Sunday, March 25, 2018

The valley of the sex dolls


Isn’t technology wonderful? Back in the old days, sex deviants had to make due with inflatable sex dolls.  I’ve never seen one up close, but it is difficult to imagine anyone ever getting intimate with one (my apologies to any of my readers who have—I’m not judging you—OK, maybe I am). To most people, the inflatable doll has all the same sex appeal as a pool raft.  

Thanks to modern technology, sex dolls have become much more realistic. They look disturbingly like real women, but without the stretch marks and leg hair stubble. Some of them can speak and have eyes that move. Some of them even have removable parts for cleaning. Isn’t that convenient?
Is it just me or do all these female sex dolls look like they have had boob jobs?

The regular, non-speaking, dolls that don’t have internal heating elements can cost about $1,600. The robotic kind that can carry on a Stepford Wives conversation with you can cost $5,000 or more depending on just how many features you are willing to buy.  It’s still a pretty good bargain as a real trophy-wife would cost you millions, and the conversation probably wouldn’t be any better. 

Still, for the average, working-class sex deviant these prices are way beyond the typical entertainment budget.  Fortunately, entrepreneurs around the world have recognized this problem and have provided a solution. In various cities in Europe, most notably Paris, you can now find sex doll brothels. Now, for about the same price as an evening at the local Hooters, I guy can hook up with one of these plastic dolls.

The sex-doll brothels are set up in secret locations to avoid local laws against prostitution, and you must go online to make an appointment. Once the customer makes the appointment, the madam or pimp reveals the secret location. Once the client is in the brothel, he can select from several different dolls before retiring to a private room for an hour of recreational activities—whatever that may be. After each session, the dolls are cleaned and sanitized for the next customer’s protection.

POSSIBLE JOB ALERT! Sex doll sanitation engineer. The job requires rapid cleaning skills and total surrender of all personal dignity. Rubber gloves and turkey baster provided. May lead to eventual advancement to chief toilet bowl cleaner.

I can’t wait until one of these places gets raided by the police. Who wouldn’t enjoy seeing cops wearing rubber gloves carrying all the jiggling handcuffed sex dolls out of the building and loading them into a paddy wagon?

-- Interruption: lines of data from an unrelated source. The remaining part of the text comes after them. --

Lemma change_refs : refs_of st' ≡ₚ addr_refs st' i a' ++ refs_rest st i.
Proof.
  pose proof (vget_Some_bounds _ _ _ Ha) as Hb. unfold refs_of, refs_rest, capacity. cbn. rewrite vsize_vset.
  rewrite (concat_split _ _ i) by done. unfold refs_at at 1. cbn. rewrite vget_vset_eq by done.
  apply Permutation_app_head. erewrite concat_others; [done|]. intros j Hj. unfold refs_at. cbn. rewrite vget_vset_ne by done.
  destruct ((av_addresses st).[j]) as [b|] eqn:Eb; [|done]. destruct (ad_occupied b); [|done].
  apply map_ext_in. intros p Hp%list_elem_of_In%elem_of_seqZ. by rewrite (change_other j b p) by (done || lia).
Qed.

Lemma change_actives : actives_of st' ≡ₚ addr_actives st' i a' ++ actives_rest st i.
Proof.
  pose proof (vget_Some_bounds _ _ _ Ha) as Hb. unfold actives_of, actives_rest, capacity. cbn. rewrite vsize_vset.
  rewrite (concat_split _ _ i) by done. unfold actives_at at 1. cbn. rewrite vget_vset_eq by done.
  apply Permutation_app_head. erewrite concat_others; [done|]. intros j Hj. unfold actives_at. cbn. rewrite vget_vset_ne by done.
  destruct ((av_addresses st).[j]) as [b|] eqn:Eb; [|done]. destruct (ad_active b); [|done].
  apply map_ext_in. intros p Hp%list_elem_of_In%elem_of_seqZ. by apply (change_other j b p); [done|done|lia].
Qed.

Lemma change_ok : address_ok (av_page_capacity st) a' -> ad_occupied a' = ad_occupied a -> astore_ok st'.
Proof.
  intros Hok Hocc. apply (cells_ok (with_addresses ((av_addresses st).[i <- a']) st) ms); [|apply Hms].
  by eapply put_ok.
Qed.
End Change.

(** The tokens with their columns lowered. *)
Lemma pinv_lower this n R R' A T s :
  pinv this n (R ++ R') A T s -> forall R2, Forall2 (fun x y => fst x = fst y /\ snd x <= snd y) R2 R -> pinv this n (R2 ++ R') A T s.
Proof.
  revert R'. induction R as [|[h c] R IH]; intros R' H R2 Hf; [by apply Forall2_nil_inv_r in Hf as ->|].
  apply Forall2_cons_inv_r in Hf as ([h2 c2] & R3 & [E Hc] & Hf & ->). cbn in E, Hc. subst h2.
  destruct (toks_ref _ _ _ _ (pi_toks _ _ _ _ _ _ H) h c ltac:(by left)) as (page & Hp & _ & Hcol & _).
  assert (H' : pinv this n ((h, c2) :: (R ++ R')) A T s) by (eapply pinv_columns; [exact H|exact Hp|lia]).
  cbn. rewrite (Permutation_middle R3 R' (h, c2)). apply IH; [|done]. by rewrite <- Permutation_middle.
Qed.

(** The invariant after a change of address [i]. *)
Lemma inv_change L L' s k i a a' ms act fks sns :
  inv L s -> (av_addresses (as_store s)).[i] = Some a -> own_cells (as_store s) i ms ->
  address_ok (av_page_capacity (as_store s)) a' -> ad_occupied a' = ad_occupied a ->
  let s' := mkAsp k (as_world s) (change (as_store s) i a' ms) act fks sns in
  pinv (ls_this (kv_store (as_kv s))) (length (kv_reservations (as_kv s)))
    (addr_refs (as_store s') i a' ++ refs_rest (as_store s) i ++ L')
    (addr_actives (as_store s') i a' ++ actives_rest (as_store s) i) (transfers_of s') k ->
  (forall x, x ∈ accounts_of s' -> x ∈ accounts_of s) ->
  Forall (fork_ok (av_page_capacity (as_store s))) fks -> Forall (snapshot_ok (av_page_capacity (as_store s))) sns ->
  inv L' s'.
Proof.
  intros Hinv Ha Hms Hok Hocc s' Hk Hacc Hf Hs. pose proof (iv_store _ _ Hinv) as Hst. destruct Hk as [K1 K2 K3 K4].
  constructor; cbn; try done.
  - rewrite K2. apply Hinv.
  - rewrite (change_refs _ _ a _ _ Hst Ha Hms), (change_actives _ _ a _ _ Hst Ha Hms). by rewrite <- app_assoc.
  - by eapply change_ok.
  - apply Hinv.
  - rewrite Forall_forall. intros x Hx. pose proof (iv_accounts _ _ Hinv) as Hac. rewrite Forall_forall in Hac.
    specialize (Hac x (Hacc x Hx)). cbn in Hac. lia.
Qed.

(** Accounts, when an address changes. *)
Lemma accounts_put s s' i a a' :
  (av_addresses (as_store s)).[i] = Some a -> av_addresses (as_store s') = (av_addresses (as_store s)).[i <- a'] ->
  as_activations s' = as_activations s -> as_forks s' = as_forks s -> as_snapshots s' = as_snapshots s ->
  (ad_reservation a' = ad_reservation a \/ ad_reservation a' = None) -> forall x, x ∈ accounts_of s' -> x ∈ accounts_of s.
Proof.
  intros Ha Hput E1 E2 E3 Hr x. unfold accounts_of. rewrite Hput, E1, E2, E3, !elem_of_app.
  intros [Hx|Hx]; [left|by right]. apply list_elem_of_omap in Hx as (b & Hb & Ex). apply list_elem_of_omap.
  apply elem_vget in Hb as (j & Hj & _). destruct (decide (j = i)) as [->|Hne].
  - rewrite vget_vset_eq in Hj by (by eapply vget_Some_bounds). injection Hj as <-. exists a. split; [by eapply vget_elem|].
    destruct Hr as [Hr|Hr]; congruence.
  - rewrite vget_vset_ne in Hj by done. exists b. split; [by eapply vget_elem|done].
Qed.

(** * Releasing the pages of an inactive address *)

Definition at_change (s : asp) (k : kv) (i : Z) (a : Address) (ms : list LogicalKVPageHandle) : asp :=
  mkAsp k (as_world s) (change (as_store s) i a ms) (as_activations s) (as_forks s) (as_snapshots s).

Lemma wp_update_change s k i a0 a ms f Q E :
  (av_addresses (as_store s)).[i] = Some a0 -> Q tt (at_change s k i (f a) ms) -> wp (update_address i f) Q E (at_change s k i a ms).
Proof.
  intros Ha Hq. unfold update_address. wp_step. eapply wp_address_ref; [apply vget_vset_eq; by eapply vget_Some_bounds|].
  unfold put_address. wp_step. unfold at_change, change, with_addresses, set_store in *. cbn in *. by rewrite vset_vset_eq.
Qed.

Lemma wp_set_membership i p h Q E s :
  0 <= cell (as_store s) i p < vsize (av_memberships (as_store s)) ->
  Q tt (set_store (with_memberships ((av_memberships (as_store s)).[cell (as_store s) i p <- h]) (as_store s)) s) ->
  wp (set_membership i p h) Q E s.
Proof.
  intros Hc Hq. unfold set_membership. wp_step. wp_step. destruct (vget_is_Some _ _ Hc) as [h0 Hh].
  wp_step. wp_step; [wp_step; done|]. unfold vat in *. rewrite Hh in *. done.
Qed.

(** The tokens of the first [m] pages. *)
Definition prefix_tokens (st : KVAddressSpaceStore) (i : Z) (f m : Z) : list token :=
  map (fun p => (handle_at st i p, need f p)) (seqZ 0 m).

Lemma prefix_snoc st i f m : 0 <= m -> prefix_tokens st i f (m + 1) = prefix_tokens st i f m ++ [(handle_at st i m, need f m)].
Proof. intros Hm. unfold prefix_tokens. rewrite seqZ_app by lia. by rewrite map_app. Qed.

(** Active references are references. *)
Lemma actives_sub st j : astore_ok st -> actives_at st j ⊆+ map fst (refs_at st j).
Proof.
  intros H. unfold actives_at, refs_at. destruct ((av_addresses st).[j]) as [b|] eqn:Hb; [|done].
  destruct (ad_active b) eqn:Hact; [|apply submseteq_nil_l]. rewrite (ao_active _ _ (so_address _ H _ _ Hb) Hact).
  unfold address_tokens, address_handles. rewrite map_map. done.
Qed.

Lemma concat_sub {B} (f : Z -> list B) (g : Z -> list B) l :
  (forall j, f j ⊆+ g j) -> concat (map f l) ⊆+ concat (map g l).
Proof. intros H. induction l as [|x l IH]; [done|]. cbn. by apply submseteq_app. Qed.

Lemma actives_rest_sub st i : astore_ok st -> actives_rest st i ⊆+ map fst (refs_rest st i).
Proof.
  intros H. unfold actives_rest, refs_rest. rewrite concat_map, map_map. apply concat_sub. intros j. by apply actives_sub.
Qed.

Lemma actives_of_sub st : astore_ok st -> actives_of st ⊆+ map fst (refs_of st).
Proof.
  intros H. unfold actives_of, refs_of. rewrite concat_map, map_map. apply concat_sub. intros j. by apply actives_sub.
Qed.

Lemma at_page_map i (R : list token) : at_page id i (map fst R) = map fst (at_page fst i R).
Proof.
  unfold at_page. induction R as [|x R IH]; [done|]. cbn [map]. destruct (decide (lh_index (fst x) = i)) as [E|E].
  - rewrite !filter_cons_True by done. cbn [map]. f_equal. exact IH.
  - rewrite !filter_cons_False by done. done.
Qed.

Lemma at_page_sub i (A : list LogicalKVPageHandle) (R : list token) :
  A ⊆+ map fst R -> vsize (at_page id i A) <= vsize (at_page fst i R).
Proof.
  intros (l & Hl)%submseteq_Permutation. assert (E : at_page id i (map fst R) ≡ₚ at_page id i A ++ at_page id i l)
    by (rewrite Hl; by rewrite at_page_app).
  rewrite at_page_map in E. apply Permutation_length in E. rewrite length_map, length_app in E. unfold vsize. lia.
Qed.

(** A page with one more reference than active ones need. *)
Lemma active_lt this n h c R A T k :
  pinv this n ((h, c) :: R) A T k -> A ⊆+ map fst R ->
  exists page, (ls_pages (kv_store k)).[lh_index h] = Some page /\ page_valid (kv_store k) h = true /\
    pg_active_references page < pg_references page.
Proof.
  intros H Hsub. destruct (toks_ref _ _ _ _ (pi_toks _ _ _ _ _ _ H) h c ltac:(by left)) as (page & Hp & Hv & _ & _).
  exists page. split; [done|]. split; [done|]. pose proof (toks_at _ _ _ _ (pi_toks _ _ _ _ _ _ H) _ _ Hp) as Htok.
  rewrite (pt_references _ _ _ _ _ _ Htok), (pt_actives _ _ _ _ _ _ Htok), (at_page_cons_eq fst _ (h, c)), vsize_cons by done.
  pose proof (at_page_sub (lh_index h) _ _ Hsub). lia.
Qed.

(** Nothing pins the page. *)
Definition unpinned (k : kv) (h : LogicalKVPageHandle) : Prop :=
  forall page, (ls_pages (kv_store k)).[lh_index h] = Some page -> pg_occupied page = true ->
    pg_source_pins page = 0 /\ pg_destination_pinned page = false.

Lemma unpinned_kept k k' h : unpinned k h -> pins_kept k k' -> unpinned k' h.
Proof. intros H Hk page' Hp Hocc. destruct (Hk _ _ Hp Hocc) as (page & Hp0 & Ho & -> & -> & _). by eapply H. Qed.

Lemma unpinned_releasable this n h c R A T k :
  pinv this n ((h, c) :: R) A T k -> A ⊆+ map fst R -> unpinned k h -> can_release_reference (kv_store k) h false = true.
Proof.
  intros H Hsub Hu. destruct (active_lt _ _ _ _ _ _ _ _ H Hsub) as (page & Hp & Hv & Hlt).
  destruct (Hu _ Hp (page_valid_occupied _ _ _ Hv Hp)) as [Hpin Hdp].
  pose proof (pk_references _ (so_pages _ (ki_store _ _ (pi_ok _ _ _ _ _ _ H)) _ _ Hp)).
  unfold can_release_reference, page_test. rewrite Hv, Hp. cbn. rewrite Hpin, Hdp.
  rewrite (proj2 (Z.eqb_neq (pg_references page) 0)), (proj2 (Z.leb_gt _ _)) by lia. done.
Qed.

Section ReleaseSuffix.
Context (L : list token) (s : asp) (i : Z) (a : Address) (lo : Z).
Hypothesis Hinv : inv L s.
Hypothesis Ha : (av_addresses (as_store s)).[i] = Some a.
Hypothesis Hocc : ad_occupied a = true.
Hypothesis Hinactive : ad_active a = false.
Hypothesis Hlo : 0 <= lo.
Notation st := (as_store s).
Notation this := (ls_this (kv_store (as_kv s))).
Notation n := (length (kv_reservations (as_kv s))).

(** The pages from [m] on are released. *)
Record released (m : Z) (t : asp) (k : kv) (ms : list LogicalKVPageHandle) : Prop := {
  rl_state : t = at_change s k i (set_page_count m a) ms;
  rl_own : own_cells st i ms;
  rl_cells : forall p, 0 <= p < m -> ms.[cell st i p] = (av_memberships st).[cell st i p];
  rl_pages : pinv this n (prefix_tokens st i (ad_committed_frontier a) m ++ refs_rest st i ++ L) (actives_rest st i) (transfers_of s) k;
  rl_pins : pins_kept (as_kv s) k;
  rl_others : forall x, (forall p, lo <= p < ad_page_count a -> lh_index (handle_at st i p) <> x) ->
    (ls_pages (kv_store k)).[x] = (ls_pages (kv_store (as_kv s))).[x];
}.

Lemma released_start : released (ad_page_count a) s (as_kv s) (av_memberships st).
Proof.
  constructor; try done.
  - unfold at_change, change, set_page_count. rewrite vset_id by (rewrite Ha; by destruct a). by destruct s as [? ? [] ? ? ?].
  - apply own_cells_refl.
  - pose proof (inv_pages _ _ Hinv) as Hp. rewrite (refs_split _ _ _ Ha), (actives_split _ _ _ Ha) in Hp.
    unfold addr_refs, addr_actives in Hp. rewrite Hocc, Hinactive in Hp. by rewrite <- app_assoc in Hp.
  - apply pins_kept_refl.
Qed.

Naturally, the sex doll brothels are being protested by feminists and communists in France.  These groups claim that the brothels are a place where men pay to rape women. Well, to rape something that looks like a woman. OK, maybe just a big chunk of silicon with lipstick on it. Whatever. It still fuels the rape fantasy concept that directly leads to the raping of real women.

WHAT! Don’t these fiends know that fueling rape fantasies are the job of Hollywood producers and video game companies? The nerve.

I’m beginning to wonder where we are going with all this. Not only is it weird that people are opting to have intimate relations with rubber dolls, but that people are protesting this as if they were protecting the rights of real people. How long before these sex dolls start to form labor unions and earn the right to vote or claim that they once had an affair with Donald Trump?


It just keeps getting weirder.  Now, where did I put that inflatable pool raft?

2 comments:

  1. Best use of an inflatable sex doll: Put it in the drivers seat of your buddies convertible (parked on the street) in the middle of the night. Police came and knocked on his door in the morning, "Hey, is that yours?!"